Article 1800: Who Manages The Partnership?
The partner who has been appointed manager in the articles of partnership
may execute all acts of administration despite the opposition of his
partners, unless he should act in bad faith; and his power is irrevocable
without just or lawful cause. The vote of the partners representing the
controlling interest shall be necessary for such revocation of power.
A power granted after the partnership has been constituted may be
revoked at any time. (1692a)
GENERAL RULE
Power is irrevocable without just or lawful cause.
EXCEPT;
Vote of partners representing controlling interest necessary to
revoke power.
To remove him without just cause, there must be unanimity
including his own vote.
EXTENT OF POWER
Power of managing partner is IRREVOCABLE without
just/lawful cause. REVOCABLE ONLY when in acts in bad faith.

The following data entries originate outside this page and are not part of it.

(** C10.  When the sampling call returns a layer none of whose fields
    starts with the temporary prefix and all of whose fields were there
    before, the iteration makes no edit-session call: the grid is the layer
    the sampler returned, as it returned it.  The name taken for the raster
    has all the same been entered in the registry, which the rest of the
    loop only extends, and against any such later registry the same base
    name comes back with a numbered suffix. *)
Theorem sampling_without_new_columns i r_path st sampled :
  run_rastersampling (grid st) r_path (tmp_prefix i) = Returns sampled →
  (∀ n, n ∈ field_names sampled → String.prefix (tmp_prefix i) n = false) →
  (∀ n, n ∈ field_names sampled → n ∈ field_names (grid st)) →
  let base := base_name_from_clip r_path in
  let final_base := (unique_name base (used_names st)).1 in
  let st' := sample_one i r_path st in
  grid st' = sampled ∧
  log st' = log st ++ [Info ("Extracting values from: " +:+ final_base);
                       Run "qgis:rastersampling"] ∧
  used_names st' = {[ final_base ]} ∪ used_names st ∧
  (∀ rest j,
     used_names st' ⊆ used_names (sample_loop j rest st')) ∧
  (∀ later, used_names st' ⊆ later →
     ∃ k, (1 ≤ k)%N ∧ (unique_name base later).1 = candidate base k).
Proof.
  intros Hs Hpre Hold base final_base st'.
  assert (sample_one i r_path st
          = {| grid := sampled;
               used_names := {[ final_base ]} ∪ used_names st;
               log := log st ++ [Info ("Extracting values from: " +:+ final_base);
                                 Run "qgis:rastersampling"] |}) as Hst.
  { rewrite sample_one_unfold. cbn zeta. rewrite Hs.
    rewrite (detect_no_new_fields _ _ _ Hpre Hold).
    change (sort_by_suffix []) with (@nil string).
    rewrite resolve_final_names_few by (cbn; lia).
    cbn [fst snd]. rewrite rename_fields_nothing. cbn [fst snd].
    rewrite app_nil_r. f_equal. }
  assert (base ∈ used_names st') as Hbase.
  { unfold st'. rewrite Hst. cbn [used_names].
    destruct (unique_name_spec (used_names st) base) as ([[_ E]|[Hin _]] & _ & _).
    - fold final_base in E. rewrite E. set_solver.
    - set_solver. }
  unfold st' in *. rewrite Hst in *. split_and!; [done..| |].
  - intros rest j. apply sample_loop_registry.
  - intros later Hsub. apply unique_name_of_used. by apply Hsub.
Qed.
(** X9.  In a block without previous sibling the backward command is not
    disabled: unless the schema takes an absent item for an object, the
    refresh raises and [isEnabled] keeps its earlier value, and [execute]
    raises before any host call. *)
Theorem backward_at_first_block (s : State) :
  isCollapsed (selection (model s)) = true →
  _direction (this s) = backward →
  previousSibling (model s) (parent (getFirstPosition (selection (model s)))) = None →
  schema_isObject_null ≠ Ret true →
  refresh s = (Throw TypeError, s)
  ∧ (execute s).1 = Throw TypeError
  ∧ model (execute s).2 = model s
  ∧ trace (execute s).2 = trace s ++ [EnterChange].
Proof.
  intros Hcol Hdir Hprev Hnull.
  assert ((_shouldMergeOnBlocksContentLevel s).1 = Throw TypeError) as Hs.
  { unfold _shouldMergeOnBlocksContentLevel, call_schema_isObject. unfold_monad.
    simpl. rewrite Hcol, Hdir, Hprev. simpl.
    destruct schema_isObject_null as [[|]|[]]; done. }
  split.
  - unfold refresh. unfold_monad. rewrite checkEnabled_eq, Hs. done.
  - rewrite execute_eq, Hs. done.
Qed.

(** *** The blocks reported as changed *)

(** X10.  The array of changed blocks at the end of a run holds, in this order and
    with nothing else: the blocks [indentBlocks] returned, if it was called;
    then, for a content-level merge, the block the deletion ends in followed
    by the blocks returned by the merge that absorbs the next block, and for
    a structural merge the blocks [mergeListItemBefore] returned. *)
Theorem execute_changed_blocks (s : State) (should : bool)
    (be : BoundaryElements) (first last : Ref) :
  (_shouldMergeOnBlocksContentLevel s).1 = Ret should →
  (_getBoundaryElements (selection (model s)) should s).1 = Ret be →
  firstElement be = Some first →
  lastElement be = Some last →
  let fi := js_or_zero (getListIndent (model s) first) in
  let li := getListIndent (model s) last in
  let m1 := modelAfterIndent (model s) last fi li in
  changedBlocks (execute s).2 =
    (if js_neq fi li
     then (indentBlocks (model s) (last :: getNestedListBlocks (model s) last)
             (js_sub fi li) (js_lt fi li)).2
     else [])
    ++ (if should then
          lastElementAfterDelete m1 first last
          :: match absorbed m1 first last (getListItemId (model s) last) with
             | Some sibling =>
                 (mergeListItemBefore (modelAfterDelete m1 first last) sibling
                    (lastElementAfterDelete m1 first last)).2
             | None => []
             end
        else (mergeListItemBefore m1 last first).2).
Proof.
  intros Hs Hb Hf Hl fi li m1.
  destruct (execute_run s should be first last Hs Hb Hf Hl) as (_ & -> & _).
  reflexivity.
Qed.

(** X11.  Under an enabled command a content-level merge absorbs list-item blocks
    only: the absorbed block carries the list-item identifier that the last
    boundary block had when the run began. *)
Theorem enabled_absorbs_list_item (s : State) (be : BoundaryElements)
    (first last sibling : Ref) :
  (_checkEnabled s).1 = Ret true →
  (_shouldMergeOnBlocksContentLevel s).1 = Ret true →
  (_getBoundaryElements (selection (model s)) true s).1 = Ret be →
  firstElement be = Some first →
  lastElement be = Some last →
  let m1 := modelAfterIndent (model s) last
              (js_or_zero (getListIndent (model s) first))
              (getListIndent (model s) last) in
  CallMergeListItemBefore sibling (lastElementAfterDelete m1 first last)
    ∈ drop (length (trace s)) (trace (execute s).2) →
  isListItemBlock (modelAfterDelete m1 first last) (Some sibling) = true
  ∧ getListItemId (modelAfterDelete m1 first last) sibling
    = getListItemId (model s) last.
Proof.
  intros Hen Hs Hb Hf Hl m1 Hin.
  rewrite checkEnabled_eq, Hs, Hb, Hl in Hen. simpl in Hen.
  injection Hen as Hen. apply bool_decide_eq_true in Hen as [id Hid].
  destruct (execute_run s true be first last Hs Hb Hf Hl)
    as (_ & _ & _ & tail & Htr & Htail & _).
  rewrite Htr, drop_app_length in Hin. unfold callEvents in Hin. fold m1 in Hin.
  assert (absorbed m1 first last (getListItemId (model s) last) = Some sibling)
    as Habs.
  { apply elem_of_cons in Hin as [?|Hin]; [done|].
    apply elem_of_app in Hin as [Hin|Hin].
    - apply elem_of_app in Hin as [Hin|Hin].
      { unfold indentEvents in Hin. case_match; decide_elem. }
      unfold mergeEvents in Hin.
      apply elem_of_cons in Hin as [?|Hin]; [done|].
      destruct (absorbed m1 first last _) as [n|]; [|decide_elem].
      apply list_elem_of_singleton in Hin. by simplify_eq.
    - destruct Htail as [-> | ->]; decide_elem. }
  apply absorbed_Some in Habs as (_ & _ & Hsame).
  split; [|done]. simpl. rewrite Hsame, Hid. by apply bool_decide_eq_true.
Qed.

End MoreProperties.
(** ** The reference host on lists *)

(** The walk with both options set stops at the nearest preceding block at
    the same or a lower indent: every block it steps over is a list block
    nested deeper than the reference indent. *)
Lemma walkBack_nearest (m : Model) (referenceIndent : Z) (blocks : list Ref)
    (b : Ref) :
  walkBack m referenceIndent (mkWalkerOptions true true) blocks = Some b →
  ∃ skipped rest indent,
    blocks = skipped ++ b :: rest
    ∧ getListIndent m b = Some indent
    ∧ (indent ≤ referenceIndent)%Z
    ∧ Forall (λ x, ∃ i, getListIndent m x = Some i ∧ (referenceIndent < i)%Z)
             skipped.
Proof.
  induction blocks as [|x blocks IH]; simpl; [done|].
  destruct (getListIndent m x) as [indent|] eqn:Hx; [|done].
  case_bool_decide as Hlt.
  - intros (skipped & rest & i & -> & Hb & Hle & Hall)%IH.
    exists (x :: skipped), rest, i. split; [done|]. split; [done|].
    split; [done|]. constructor; [eauto|done].
  - case_bool_decide as Heq; simpl; intros [= <-];
      exists [], blocks, indent; repeat split; try done; try lia; constructor.
Qed.
(** * replace_prints.py: print-to-Logger rewriting of Swift sources

    A shallow embedding of [Utilities/replace_prints.py] and the properties
    of its documented behaviour.

    The script walks a directory, keeps the files whose name ends in
    [.swift], runs three [re.sub] substitutions over the text of each one and
    writes the file back when the text changed.

    Scope of the model: POSIX paths ([/] separates, [os.linesep] is a line
    feed); a tree of regular files and directories, every directory listable
    and every file open to reading and writing, with no symbolic links; a
    file either decodes as UTF-8 or does not; the standard output encodes as
    UTF-8, so that [print] raises on a line that holds a surrogate.

    Layout:
    - [Text]: Python [str] values as lists of code points;
    - [Re]: the part of Python's [re] module the script uses (literals,
      negated sets, [\s], greedy [*] and [+], capture groups, [re.sub]
      with group references in the replacement);
    - [Rewriter]: the three rules of [replace_print_statements];
    - [Fs]: a directory tree, [os.walk], [os.path.join], [open];
    - [Script]: [find_swift_files], [replace_print_statements], [main];
    - [Examples]: the inputs of the spec's examples and two small trees;
    - the theorems. *)

From Stdlib Require Import String Ascii DecimalString.
From Stdlib Require Import List Bool Arith NArith ZArith Lia.
Import ListNotations.
(** * STK500v2 bootloader (stk500boot.c): frame parser, command dispatcher
      and reply encoder, embedded as functions on an explicit machine state.

    Integers are [Z] with the C wrap-around written out ([u8], [u16],
    [address_t]); memories are total maps from offsets to bytes. *)

From Stdlib Require Import ZArith List Bool Lia.
Import ListNotations.
Local Open Scope Z_scope.

(** ** Machine integers *)

Definition u8 (x : Z) : Z := x mod 256.
Definition u16 (x : Z) : Z := x mod 65536.

Definition is_byte (x : Z) : Prop := 0 <= x < 256.

(** A memory: offset -> byte.  [upd m k v] is the store [m[k] = v]. *)
Definition upd (m : Z -> Z) (k v : Z) : Z -> Z :=
  fun j => if j =? k then v else m j.

(** ** Protocol constants *)

(** Modelled from the spec: command.h is not among the sources.  The spec
    fixes the start marker 0x1B, the token 0x0E, sign-on 0x01 and status-OK
    0x00 (scenario 1) and says that the command and status codes follow the
    STK500v2 numeric assignments (Atmel application note AVR068), which are
    the values below. *)
Definition MESSAGE_START : Z := 0x1B.
Definition TOKEN : Z := 0x0E.

Definition CMD_SIGN_ON : Z := 0x01.
Definition CMD_SET_PARAMETER : Z := 0x02.
Definition CMD_GET_PARAMETER : Z := 0x03.
Definition CMD_LOAD_ADDRESS : Z := 0x06.
Definition CMD_ENTER_PROGMODE_ISP : Z := 0x10.
Definition CMD_LEAVE_PROGMODE_ISP : Z := 0x11.
Definition CMD_CHIP_ERASE_ISP : Z := 0x12.
Definition CMD_PROGRAM_FLASH_ISP : Z := 0x13.
Definition CMD_READ_FLASH_ISP : Z := 0x14.
Definition CMD_PROGRAM_EEPROM_ISP : Z := 0x15.
Definition CMD_READ_EEPROM_ISP : Z := 0x16.
Definition CMD_READ_FUSE_ISP : Z := 0x18.
Definition CMD_READ_LOCK_ISP : Z := 0x1A.
Definition CMD_READ_SIGNATURE_ISP : Z := 0x1B.
Definition CMD_SPI_MULTI : Z := 0x1D.
(** * aubo_controller/driver.py : trajectory follower and device connection

    A shallow embedding of the trajectory interpolator ([interp_cubic],
    [sample_traj]), the goal handling of [AUBOTrajectoryFollower]
    ([on_goal], [on_cancel], [_update]) and the read loop and state machine
    of [URConnection] ([__run], [__on_packet]).

    Conventions of the embedding.
    - A Python float that is finite is an exact rational ([Fin q]); the two
      infinities and NaN are separate constructors.  This arithmetic does
      not round and does not overflow: it serves the statements that
      compare, select and pass on values.  What the interpreter computes
      in binary64, with rounding, is the subject of [Binary64], the body
      of the interpolation loop on the kernel's binary64 floats.
    - A [rospy.Duration] is its total number of nanoseconds, an integer.
    - Wall-clock readings ([time.time()]) are rationals passed in by the
      caller of each entry point.
    - A Python exception is a value of [exn]; pure functions return
      [result], methods run in a monad that keeps the object state and the
      list of external effects when an exception is raised.
    - A global name that a function looks up and that the module neither
      defines nor imports raises [NameError] at the lookup. *)

From Stdlib Require Import ZArith NArith QArith Qfield Qabs.
From Stdlib Require Import List Bool String Ascii Lia.
From Stdlib Require Import Strings.Byte.
From Stdlib Require PrimFloat SpecFloat FloatOps FloatAxioms.
Import ListNotations.

Set Implicit Arguments.

(* ------------------------------------------------------------------ *)
(** ** Exceptions and fallible pure code *)

Inductive exn : Type :=
| IndexError
| ZeroDivisionError
| AttributeError
| ValueError
| StructError
| OverflowError
| NameError (name : string)
| SystemExit (code : Z).

Inductive result (A : Type) : Type :=
| Ok (a : A)
| Raise (e : exn).
Arguments Ok {A} a.
Arguments Raise {A} e.

Definition rbind {A B} (r : result A) (k : A -> result B) : result B :=
  match r with
  | Ok a => k a
  | Raise e => Raise e
  end.

Declare Scope result_scope.
Delimit Scope result_scope with result.
Notation "x <- c ;; k" := (rbind c (fun x => k))
  (at level 61, c at next level, right associativity) : result_scope.
Notation "' pat <- c ;; k" := (rbind c (fun x => match x with pat => k end))
  (at level 61, pat pattern, c at next level, right associativity) : result_scope.

(** [l[i]] for a non-negative index. *)
Definition getitem {A} (l : list A) (i : nat) : result A :=
  match nth_error l i with
  | Some a => Ok a
  | None => Raise IndexError
  end.

(** [l[-1]]. *)
Definition getlast {A} (l : list A) : result A :=
  match l with
  | [] => Raise IndexError
  | a :: l' => Ok (last l' a)
  end.

(** [l[i] = v] as a new list; Python raises out of range. *)
Fixpoint setitem {A} (l : list A) (i : nat) (v : A) : result (list A) :=
  match l, i with
  | [], _ => Raise IndexError
  | _ :: l', O => Ok (v :: l')
  | a :: l', S i' =>
      match setitem l' i' v with
      | Ok r => Ok (a :: r)
      | Raise e => Raise e
      end
  end.

(* ------------------------------------------------------------------ *)
(** ** Python floats *)

Module PyFloat.

Inductive pyfloat : Type :=
| Fin (q : Q)
| PInf
| NInf
| NaN.

Definition zero : pyfloat := Fin 0.

Definition isinf (x : pyfloat) : bool :=
  match x with PInf | NInf => true | _ => false end.

Definition isnan (x : pyfloat) : bool :=
  match x with NaN => true | _ => false end.

Definition is_finite (x : pyfloat) : bool :=
  match x with Fin _ => true | _ => false end.

Definition Qlt_bool (a b : Q) : bool := negb (Qle_bool b a).

Definition fneg (x : pyfloat) : pyfloat :=
  match x with
  | Fin q => Fin (- q)
  | PInf => NInf
  | NInf => PInf
  | NaN => NaN
  end.

Definition fadd (x y : pyfloat) : pyfloat :=
  match x, y with
  | NaN, _ | _, NaN => NaN
  | Fin a, Fin b => Fin (a + b)
  | PInf, NInf | NInf, PInf => NaN
  | PInf, _ | _, PInf => PInf
  | NInf, _ | _, NInf => NInf
  end.

Definition fsub (x y : pyfloat) : pyfloat := fadd x (fneg y).

(** Sign of a finite factor decides the product with an infinity;
    [0 * inf] is NaN. *)
Definition inf_times (pos : bool) (q : Q) : pyfloat :=
  if Qeq_bool q 0 then NaN
  else if Qlt_bool 0 q then (if pos then PInf else NInf)
  else (if pos then NInf else PInf).

Definition fmul (x y : pyfloat) : pyfloat :=
  match x, y with
  | NaN, _ | _, NaN => NaN
  | Fin a, Fin b => Fin (a * b)
  | Fin a, PInf | PInf, Fin a => inf_times true a
  | Fin a, NInf | NInf, Fin a => inf_times false a
  | PInf, PInf | NInf, NInf => PInf
  | PInf, NInf | NInf, PInf => NInf
  end.

(** [x / y]: Python raises [ZeroDivisionError] on a zero divisor, whatever
    the dividend. *)
Definition fdiv (x y : pyfloat) : result pyfloat :=
  match y with
  | Fin b =>
      if Qeq_bool b 0 then Raise ZeroDivisionError
      else match x with
           | Fin a => Ok (Fin (a / b))
           | PInf => Ok (if Qlt_bool 0 b then PInf else NInf)
           | NInf => Ok (if Qlt_bool 0 b then NInf else PInf)
           | NaN => Ok NaN
           end
  | NaN => Ok NaN
  | PInf | NInf =>
      match x with
      | Fin _ => Ok (Fin 0)
      | _ => Ok NaN
      end
  end.

Definition fabs (x : pyfloat) : pyfloat :=
  match x with
  | Fin q => Fin (Qabs q)
  | PInf | NInf => PInf
  | NaN => NaN
  end.

(** [x > y]; any comparison with NaN is false. *)
Definition fgt (x y : pyfloat) : bool :=
  match x, y with
  | NaN, _ | _, NaN => false
  | Fin a, Fin b => Qlt_bool b a
  | PInf, PInf => false
  | PInf, _ => true
  | _, PInf => false
  | NInf, _ => false
  | Fin _, NInf => true
  end.

(** Numeric equality of floats: the same number, or the same special
    value. *)
Definition feq (x y : pyfloat) : Prop :=
  match x, y with
  | Fin a, Fin b => a == b
  | PInf, PInf | NInf, NInf | NaN, NaN => True
  | _, _ => False
  end.

End PyFloat.
Import PyFloat.

Declare Scope pyfloat_scope.
Delimit Scope pyfloat_scope with F.
Infix "+" := fadd : pyfloat_scope.
Infix "-" := fsub : pyfloat_scope.
Infix "*" := fmul : pyfloat_scope.

(* ------------------------------------------------------------------ *)
(** ** rospy.Duration *)

(** Total nanoseconds. *)
Definition Duration : Type := Z.
Bind Scope Z_scope with Duration.

Definition NSEC_PER_SEC : positive := 1000000000.

(** [d.to_sec()] *)
Definition to_sec (d : Duration) : Q := Qmake d NSEC_PER_SEC.

(** [rospy.Duration(x)] for a float [x]: seconds and the nanosecond part are
    both truncated towards zero. *)
Definition Duration_of_sec (x : Q) : Duration :=
  Z.quot (Qnum x * Zpos NSEC_PER_SEC) (Zpos (Qden x)).

(* ------------------------------------------------------------------ *)
(** ** Messages *)

(** trajectory_msgs/JointTrajectoryPoint *)
Record JointTrajectoryPoint : Type := mkPoint {
  positions : list pyfloat;
  velocities : list pyfloat;
  accelerations : list pyfloat;
  effort : list pyfloat;
  time_from_start : Duration
}.

(** trajectory_msgs/JointTrajectory (the header is not used). *)
Record JointTrajectory : Type := mkTraj {
  joint_names : list string;
  points : list JointTrajectoryPoint
}.

Definition set_time_from_start (p : JointTrajectoryPoint) (d : Duration)
  : JointTrajectoryPoint :=
  mkPoint (positions p) (velocities p) (accelerations p) (effort p) d.

Definition set_velocities (p : JointTrajectoryPoint) (v : list pyfloat)
  : JointTrajectoryPoint :=
  mkPoint (positions p) v (accelerations p) (effort p) (time_from_start p).

Definition set_accelerations (p : JointTrajectoryPoint) (a : list pyfloat)
  : JointTrajectoryPoint :=
  mkPoint (positions p) (velocities p) a (effort p) (time_from_start p).

(** [[0] * 6] *)
Definition zeros6 : list pyfloat := repeat zero 6.

(* ------------------------------------------------------------------ *)
(** ** Trajectory interpolator *)

Section Interp.

Local Open Scope result_scope.

(** Body of the [for i in range(len(p0.positions))] loop of [interp_cubic],
    for one index; [acc] is [(q, qdot, qddot)].  The arithmetic is the
    exact one of [Fin]: no rounding, and no [OverflowError] out of [**].
    [Binary64.cubic_joint] below is the same body in binary64. *)
Definition interp_joint (p0 p1 : JointTrajectoryPoint) (T t : Q)
  (acc : list pyfloat * list pyfloat * list pyfloat) (i : nat)
  : result (list pyfloat * list pyfloat * list pyfloat) :=
  let '(q, qdot, qddot) := acc in
  a <- getitem (positions p0) i ;;
  b <- getitem (velocities p0) i ;;
  p1_pos <- getitem (positions p1) i ;;
  p1_vel <- getitem (velocities p1) i ;;
  c <- fdiv (Fin (-3) * a + Fin 3 * p1_pos - Fin (2 * T) * b - Fin T * p1_vel)%F
            (Fin (T ^ 2)) ;;
  d <- fdiv (Fin 2 * a - Fin 2 * p1_pos + Fin T * b + Fin T * p1_vel)%F
            (Fin (T ^ 3)) ;;
  q' <- setitem q i (a + b * Fin t + c * Fin (t ^ 2) + d * Fin (t ^ 3))%F ;;
  qdot' <- setitem qdot i (b + Fin 2 * c * Fin t + Fin 3 * d * Fin (t ^ 2))%F ;;
  qddot' <- setitem qddot i (Fin 2 * c + Fin 6 * d * Fin t)%F ;;
  Ok (q', qdot', qddot').

Fixpoint interp_loop (p0 p1 : JointTrajectoryPoint) (T t : Q) (idxs : list nat)
  (acc : list pyfloat * list pyfloat * list pyfloat)
  : result (list pyfloat * list pyfloat * list pyfloat) :=
  match idxs with
  | [] => Ok acc
  | i :: idxs' =>
      acc' <- interp_joint p0 p1 T t acc i ;;
      interp_loop p0 p1 T t idxs' acc'
  end.

Definition interp_cubic (p0 p1 : JointTrajectoryPoint) (t_abs : Q)
  : result JointTrajectoryPoint :=
  let T := to_sec (time_from_start p1 - time_from_start p0)%Z in
  let t := (t_abs - to_sec (time_from_start p0))%Q in
  '(q, qdot, qddot) <-
     interp_loop p0 p1 T t (seq 0 (List.length (positions p0)))
                 (zeros6, zeros6, zeros6) ;;
  Ok (mkPoint q qdot qddot [] (Duration_of_sec t_abs)).

(** The [while traj.points[i+1].time_from_start.to_sec() < t: i += 1] loop
    of [sample_traj], followed by the call of [interp_cubic] on
    [points[i]] and [points[i+1]].  The argument is the suffix
    [traj.points[i:]]. *)
Fixpoint find_segment (pts : list JointTrajectoryPoint) (t : Q)
  : result (JointTrajectoryPoint * JointTrajectoryPoint) :=
  match pts with
  | p0 :: ((p1 :: _) as rest) =>
      if Qlt_bool (to_sec (time_from_start p1)) t
      then find_segment rest t
      else Ok (p0, p1)
  | _ => Raise IndexError
  end.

He can do all acts of administration despite opposition of
partners if he acts in good faith.
Partner is appointed as manager after constitution of partnership
GENERAL RULE
The power to act may be revoked at any time, for any cause.
EXCEPT
Vote of partners representing controlling interest necessary to
revoke power.
EXTENT OF POWERS
The manager can do all acts of administration.
Article 1801
If two or more partners have been intrusted with the management of the
partnership without specification of their respective duties, or without a
stipulation that one of them shall not act without the consent of all the
others, each one may separately execute all acts of administration, but if
any of them should oppose the acts of the others, the decision of the
majority shall prevail. In case of a tie, the matter shall be decided by the
partners owning the controlling interest. (1693a)
GENERAL RULE
Each one may separately execute all acts of
administration.
EXCEPT
If any of the managers should oppose
Incase of opposition, decision of majority shall prevail ( per
managing head).
In case of tie, the decision of the managing partners
owning controlling interest who has more than 50 percent
shall prevail.
EXAMPLE
Assuming that A, B, C and D are all managing partners and A appoints E as
a secretary but only B OBJECTS to this.
Is the appointment of E valid?
Yes, since majority votes are first counted by head.
If C&D were the ones to OBJECT, and they OWNED COMBINED total of 51% of
partnership interest
Is the appointment of E valid?
No, Majority votes are first counted by head, however, it’s a tie. So the
decision will be by partnership Interest.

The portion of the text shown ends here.